(** [semanticSearch(query, "stories", limit)] *)
Definition semanticSearchStories (senv : Env) (query : string) (limit : Z)
  : M (list (Story.t * option Q)) :=
  let* queryEmbedding := await (generateEmbedding senv query) in
  let* results :=
    await (searchSimilarStories senv queryEmbedding limit) in
  hitsFrom Story.hnId World.stories results.

(** [semanticSearch(query, "comments", limit)] *)
Definition semanticSearchComments (senv : Env) (query : string) (limit : Z)
  : M (list (Comment.t * option Q)) :=
  let* queryEmbedding := await (generateEmbedding senv query) in
  let* results :=
    await (searchSimilarComments senv queryEmbedding limit) in
  hitsFrom Comment.hnId World.comments results.

(** [semanticSearch(query, type, limit)]: every [type] other than
    ["stories"] searches the comments. *)
Definition semanticSearch (senv : Env) (query type : string) (limit : Z)
  : M (list (Story.t * option Q) + list (Comment.t * option Q)) :=
  if String.eqb type "stories"
  then let* hits := semanticSearchStories senv query limit in ret (inl hits)
  else let* hits := semanticSearchComments senv query limit in ret (inr hits).

End Search.

(** ** The prompts of the analysis client ([services/openrouter.ts]) *)

Module Prompt.

Definition newline : string := String (ascii_of_N 10) EmptyString.

Definition quote : string := String Js.dquote EmptyString.

(** [text.slice(0, n)] *)
Definition slice0 (n : nat) (s : string) : string := substring 0 n s.

(** [content] of [analyzeStory] (line 226). *)
Definition storyContent (title text : string) (url : option string)
  : string :=
  "Title: " +:+ title +:+ newline
  +:+ match Js.orNull url with
      | Some u => "URL: " +:+ u +:+ newline
      | None => EmptyString
      end
  +:+ (if String.eqb text EmptyString then EmptyString
       else "Content: " +:+ slice0 3000 text).

(** [userPrompt] of [analyzeStory] (line 235). *)
Definition storyUserPrompt (title text : string) (url : option string)
  : string :=
  "Analyze this Hacker News submission:" +:+ newline +:+ newline
  +:+ storyContent title text url.

(** [userPrompt] of [analyzeComment] (lines 270-274). *)
Definition commentUserPrompt (commentText storyTitle : string)
           (parentContext : option string) : string :=
  "This comment was made on the HN story " +:+ quote +:+ storyTitle
  +:+ quote
  +:+ match Js.orNull parentContext with
      | Some p =>
          newline +:+ newline +:+ "The parent comment's argument: "
          +:+ quote +:+ p +:+ quote
      | None => EmptyString
      end
  +:+ newline +:+ newline +:+ "Comment:" +:+ newline
  +:+ slice0 2000 commentText.

End Prompt.

(** ** The column types of the tables ([models/Story.ts], [models/Comment.ts])

    PostgreSQL takes a value only when it fits its column: an [INTEGER] is
    a signed 32-bit number, a [STRING] is a [VARCHAR(255)], and no text or
    JSON string has a NUL character.  [Stories.create], [Comments.create]
    and the updates are the answers of the database for rows that fit;
    [storyFits] and [commentFits] tell which rows do. *)
Module Pg.

Definition integer (n : Z) : bool :=
  (-2147483648 <=? n) && (n <=? 2147483647).

Definition noNul (s : string) : bool :=
  forallb (fun c => negb (Ascii.eqb c Ascii.zero)) (Js.chars s).

Definition text (s : string) : bool := noNul s.

Definition varchar255 (s : string) : bool :=
  (String.length s <=? 255)%nat && noNul s.

Definition jsonb (l : list string) : bool := forallb noNul l.

(** A column that allows NULL. *)
Definition nullable {A} (ok : A -> bool) (v : option A) : bool :=
  match v with
  | Some x => ok x
  | None => true
  end.

End Pg.

Definition storyFits (s : Story.t) : bool :=
  Pg.integer (Story.hnId s)
  && Pg.text (Story.title s)
  && Pg.nullable Pg.text (Story.url s)
  && Pg.nullable Pg.text (Story.text s)
  && Pg.varchar255 (Story.by_ s)
  && Pg.integer (Story.score s)
  && Pg.integer (Story.time s)
  && Pg.integer (Story.descendants s)
  && Pg.nullable Pg.text (Story.coreIdea s)
  && Pg.nullable Pg.jsonb (Story.concepts s)
  && Pg.nullable Pg.jsonb (Story.technologies s)
  && Pg.nullable Pg.jsonb (Story.entities s)
  && Pg.nullable Pg.text (Story.communityAngle s)
  && Pg.nullable Pg.varchar255 (Story.sentiment s)
  && Pg.nullable Pg.varchar255 (Story.controversyPotential s)
  && Pg.nullable Pg.varchar255 (Story.intellectualDepth s)
  && Pg.nullable Pg.varchar255 (Story.analysisVersion s).

Definition commentFits (c : Comment.t) : bool :=
  Pg.integer (Comment.hnId c)
  && Pg.integer (Comment.storyHnId c)
  && Pg.nullable Pg.integer (Comment.parentHnId c)
  && Pg.nullable Pg.text (Comment.text c)
  && Pg.nullable Pg.varchar255 (Comment.by_ c)
  && Pg.integer (Comment.time c)
  && Pg.nullable Pg.text (Comment.argumentSummary c)
  && Pg.nullable Pg.jsonb (Comment.concepts c)
  && Pg.nullable Pg.jsonb (Comment.technologies c)
  && Pg.nullable Pg.jsonb (Comment.entities c)
  && Pg.nullable Pg.varchar255 (Comment.commentType c)
  && Pg.nullable Pg.varchar255 (Comment.sentiment c)
  && Pg.nullable Pg.varchar255 (Comment.analysisVersion c).

(** * Properties

    ** What a normalized concept is *)

(** Two neighbouring white-space characters somewhere in the text. *)
Fixpoint hasWhiteRun (l : list ascii) : bool :=
  match l with
  | a :: r =>
      match r with
      | b :: _ => (Js.isWhiteSpace a && Js.isWhiteSpace b) || hasWhiteRun r
      | [] => false
      end
  | [] => false
  end.

Record NormalizedConcept (c : string) : Prop := {
  nc_lowercase : Js.toLowerCase c = c;
  nc_no_underscore : "_"%char ∉ Js.chars c;
  nc_no_white_run : hasWhiteRun (Js.chars c) = false;
  nc_trimmed : Js.trim c = c;
  nc_nonempty : c ≠ EmptyString
}.

(** A character that [toLowerCase] leaves alone and that is no underscore. *)
Definition plainChar (c : ascii) : Prop :=
  Js.lowerChar c = c ∧ c ≠ "_"%char.

(** The head of the text is no white space. *)
Definition cleanHead (l : list ascii) : bool :=
  match l with c :: _ => negb (Js.isWhiteSpace c) | [] => true end.


(** ** What the regular expression of [parseJsonResponse] matches *)

(** [BraceSpan l span]: [span] is the part of [l] from its first opening
    brace through its last closing brace, when the two come in that order,
    and there is no span otherwise. *)
Inductive BraceSpan (l : list ascii) : option (list ascii) -> Prop :=
| span_found pre mid post :
    l = pre ++ "{"%char :: mid ++ "}"%char :: post ->
    "{"%char ∉ pre ->
    "}"%char ∉ post ->
    BraceSpan l (Some ("{"%char :: mid ++ ["}"%char]))
| span_missing :
    (∀ pre post, l = pre ++ "{"%char :: post -> "{"%char ∉ pre ->
                 "}"%char ∉ post) ->
    BraceSpan l None.

(** A text with extra words between two JSON objects. *)
Definition quoted (s : string) : string :=
  String Js.dquote s +:+ String Js.dquote EmptyString.

Definition twoObjects : string :=
  "{" +:+ quoted "a" +:+ ":1} and {" +:+ quoted "b" +:+ ":2}".

Definition firstObject : string := "{" +:+ quoted "a" +:+ ":1}".

(** A reply that wraps its JSON object in prose. *)
Definition sureHereIsJson : string :=
  "Sure! Here is the JSON: {" +:+ quoted "a" +:+ ": [1,2]} hope it helps".

(** ** Sample outcomes of a call wrapped by [withRetry] *)

(** An error response whose [retry-after] header, when it has one, is a
    number of seconds. *)
Definition httpError (status : Z) (provider : option string)
           (retryAfter : option Z) : Error.t :=
  Error.mk "AxiosError" "Request failed"
           (Some (HttpResponse.mk status provider (Js.Int <$> retryAfter))).

(** A 429 whose [retry-after] header is an HTTP date, which [parseInt]
    reads as [NaN]; the call succeeds when it is made again. *)
Definition httpDateLimited (attempt : nat) : Result Z :=
  match attempt with
  | 0%nat =>
      Throw (Error.mk "AxiosError" "Request failed"
                      (Some (HttpResponse.mk 429 None (Some Js.NaN))))
  | _ => Ok 7
  end.

(** Rate limited twice (the server asks for ten seconds), then a provider
    error, then a server error, then success. *)
Definition flakyCall (attempt : nat) : Result Z :=
  match attempt with
  | 0%nat | 1%nat => Throw (httpError 429 None (Some 10))
  | 2%nat => Throw (httpError 400 (Some "deepinfra") None)
  | 3%nat => Throw (httpError 503 None None)
  | _ => Ok 7
  end.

Task prompt – The answer must consist of every line from the entries that holds the string "entities".

Result –
  && Pg.nullable Pg.jsonb (Story.entities s)
  && Pg.nullable Pg.jsonb (Comment.entities c)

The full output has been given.